> **Task brief**:
Word for word, restate every entry shown below.

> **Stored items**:
(** A [Deserializer*] of this backend: [None] is [NullDeserializer::instance]. *)
Definition t : Type := option J.

Definition create (str : string) : t := Some (rj_parse (c_str str)).

(** [GetString()]: the terminating NUL is all that bounds it. *)
Definition get_string (j : J) : string := c_str (rj_text j).

Definition boolean (j : J) : option bool :=
  if rj_is_bool j then Some (rj_get_bool j) else None.

Definition integer (j : J) : option Z :=
  if rj_is_int j then Some (rj_get_int j)
  else if rj_is_uint j then Some (rj_get_uint j)
  else if rj_is_int64 j then Some (rj_get_int64 j)
  else if rj_is_uint64 j then Some (s64 (rj_get_uint64 j))
  else None.

Definition number (j : J) : option double :=
  if rj_is_number j then Some (rj_get_double j) else None.

Definition string (j : J) : option string :=
  if rj_is_string j then Some (get_string j) else None.

(** [count()]: [Size()] asserts that the value is an array. *)
Definition count (j : J) : outcome nat := if rj_is_array j then Ret (rj_size j) else Undefined.

Definition array (j : J) : option (list J) :=
  if rj_is_array j then Some (rj_index j <$> seq 0 (rj_size j)) else None.

(** [deserialize(object)]: [MemberCount()] and the iterators assert an object. *)
Definition members (j : J) : outcome (list (String.string * J)) :=
  if rj_is_object j then Ret (map (fun m => (c_str m.1, m.2)) (rj_members j)) else Undefined.

(** [deserialize(any)], with [deserialize(object)] and [deserialize(array<any>)]
    for the nested values. *)
Fixpoint any (fuel : nat) (j : J) (v : value) : outcome (bool * value) :=
  match fuel with
  | O => OutOfFuel
  | S fuel =>
    if rj_is_bool j then Ret (true, VAny TBoolean (VBoolean (rj_get_bool j)))
    else if rj_is_double j then Ret (true, VAny TNumber (VNumber (rj_get_double j)))
    else if rj_is_int j then Ret (true, VAny TInteger (VInteger (rj_get_int j)))
    else if rj_is_string j then Ret (true, VAny TString (VString (get_string j)))
    else if rj_is_null j then Ret (true, VAnyEmpty)
    else if rj_is_object j then
      ms ← members j;
      '(ok, obj) ← object_items (any fuel) ms [];
      Ret (if (ok : bool) then (true, VAny TObject (VObject obj)) else (false, v))
    else if rj_is_array j then
      n ← count j;
      '(ok, arr) ← match array j with
                   | None => Ret (false, [])
                   | Some ds => array_loop (any fuel) ds 0 (replicate n VAnyEmpty)
                   end;
      Ret (if (ok : bool) then (true, VAny (TArray TAny) (VArray arr)) else (false, v))
    else Ret (false, v)
  end.

Definition object (fuel : nat) (j : J) (v : smap value) : outcome (bool * smap value) :=
  ms ← members j;
  object_items (any fuel) ms v.

(** [field(name, cb)]: what [cb] is called with. *)
Definition field (j : J) (name : String.string) : option t :=
  if rj_is_object j then
    match rj_find_member j (c_str name) with
    | None => Some None
    | Some value => Some (Some value)
    end
  else None.

#[global] Instance Rapid_Deserializer : Deserializer t := {|
  des_boolean d := match d with Some j => boolean j | None => None end;
  des_integer d := match d with Some j => integer j | None => None end;
  des_number d := match d with Some j => number j | None => None end;
  des_string d := match d with Some j => string j | None => None end;
  des_object fuel d m := match d with Some j => object fuel j m | None => Ret (false, m) end;
  des_any fuel d v := match d with Some j => any fuel j v | None => Ret (false, v) end;
  des_count d := match d with Some j => count j | None => Ret 0%nat end;
  des_array d := match d with Some j => option_map (map Some) (array j) | None => None end;
  des_field d name := match d with Some j => field j name | None => None end
|}.
End Deserializer.
Arguments t : clear implicits.
#[global] Typeclasses Opaque t.
End RapidDeserializer.

(** ** [RapidSerializer] *)
Module RapidSerializer.
Section Serializer.
Context {J : Type} `{RapidJson J}.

> **Task solution**:
(** A [Deserializer*] of this backend: [None] is [NullDeserializer::instance]. *)
Definition t : Type := option J.

Definition create (str : string) : t := Some (rj_parse (c_str str)).

(** [GetString()]: the terminating NUL is all that bounds it. *)
Definition get_string (j : J) : string := c_str (rj_text j).

Definition boolean (j : J) : option bool :=
  if rj_is_bool j then Some (rj_get_bool j) else None.

Definition integer (j : J) : option Z :=
  if rj_is_int j then Some (rj_get_int j)
  else if rj_is_uint j then Some (rj_get_uint j)
  else if rj_is_int64 j then Some (rj_get_int64 j)
  else if rj_is_uint64 j then Some (s64 (rj_get_uint64 j))
  else None.

Definition number (j : J) : option double :=
  if rj_is_number j then Some (rj_get_double j) else None.

Definition string (j : J) : option string :=
  if rj_is_string j then Some (get_string j) else None.

(** [count()]: [Size()] asserts that the value is an array. *)
Definition count (j : J) : outcome nat := if rj_is_array j then Ret (rj_size j) else Undefined.

Definition array (j : J) : option (list J) :=
  if rj_is_array j then Some (rj_index j <$> seq 0 (rj_size j)) else None.

(** [deserialize(object)]: [MemberCount()] and the iterators assert an object. *)
Definition members (j : J) : outcome (list (String.string * J)) :=
  if rj_is_object j then Ret (map (fun m => (c_str m.1, m.2)) (rj_members j)) else Undefined.

(** [deserialize(any)], with [deserialize(object)] and [deserialize(array<any>)]
    for the nested values. *)
Fixpoint any (fuel : nat) (j : J) (v : value) : outcome (bool * value) :=
  match fuel with
  | O => OutOfFuel
  | S fuel =>
    if rj_is_bool j then Ret (true, VAny TBoolean (VBoolean (rj_get_bool j)))
    else if rj_is_double j then Ret (true, VAny TNumber (VNumber (rj_get_double j)))
    else if rj_is_int j then Ret (true, VAny TInteger (VInteger (rj_get_int j)))
    else if rj_is_string j then Ret (true, VAny TString (VString (get_string j)))
    else if rj_is_null j then Ret (true, VAnyEmpty)
    else if rj_is_object j then
      ms ← members j;
      '(ok, obj) ← object_items (any fuel) ms [];
      Ret (if (ok : bool) then (true, VAny TObject (VObject obj)) else (false, v))
    else if rj_is_array j then
      n ← count j;
      '(ok, arr) ← match array j with
                   | None => Ret (false, [])
                   | Some ds => array_loop (any fuel) ds 0 (replicate n VAnyEmpty)
                   end;
      Ret (if (ok : bool) then (true, VAny (TArray TAny) (VArray arr)) else (false, v))
    else Ret (false, v)
  end.

Definition object (fuel : nat) (j : J) (v : smap value) : outcome (bool * smap value) :=
  ms ← members j;
  object_items (any fuel) ms v.

(** [field(name, cb)]: what [cb] is called with. *)
Definition field (j : J) (name : String.string) : option t :=
  if rj_is_object j then
    match rj_find_member j (c_str name) with
    | None => Some None
    | Some value => Some (Some value)
    end
  else None.

#[global] Instance Rapid_Deserializer : Deserializer t := {|
  des_boolean d := match d with Some j => boolean j | None => None end;
  des_integer d := match d with Some j => integer j | None => None end;
  des_number d := match d with Some j => number j | None => None end;
  des_string d := match d with Some j => string j | None => None end;
  des_object fuel d m := match d with Some j => object fuel j m | None => Ret (false, m) end;
  des_any fuel d v := match d with Some j => any fuel j v | None => Ret (false, v) end;
  des_count d := match d with Some j => count j | None => Ret 0%nat end;
  des_array d := match d with Some j => option_map (map Some) (array j) | None => None end;
  des_field d name := match d with Some j => field j name | None => None end
|}.
End Deserializer.
Arguments t : clear implicits.
#[global] Typeclasses Opaque t.
End RapidDeserializer.

(** ** [RapidSerializer] *)
Module RapidSerializer.
Section Serializer.
Context {J : Type} `{RapidJson J}.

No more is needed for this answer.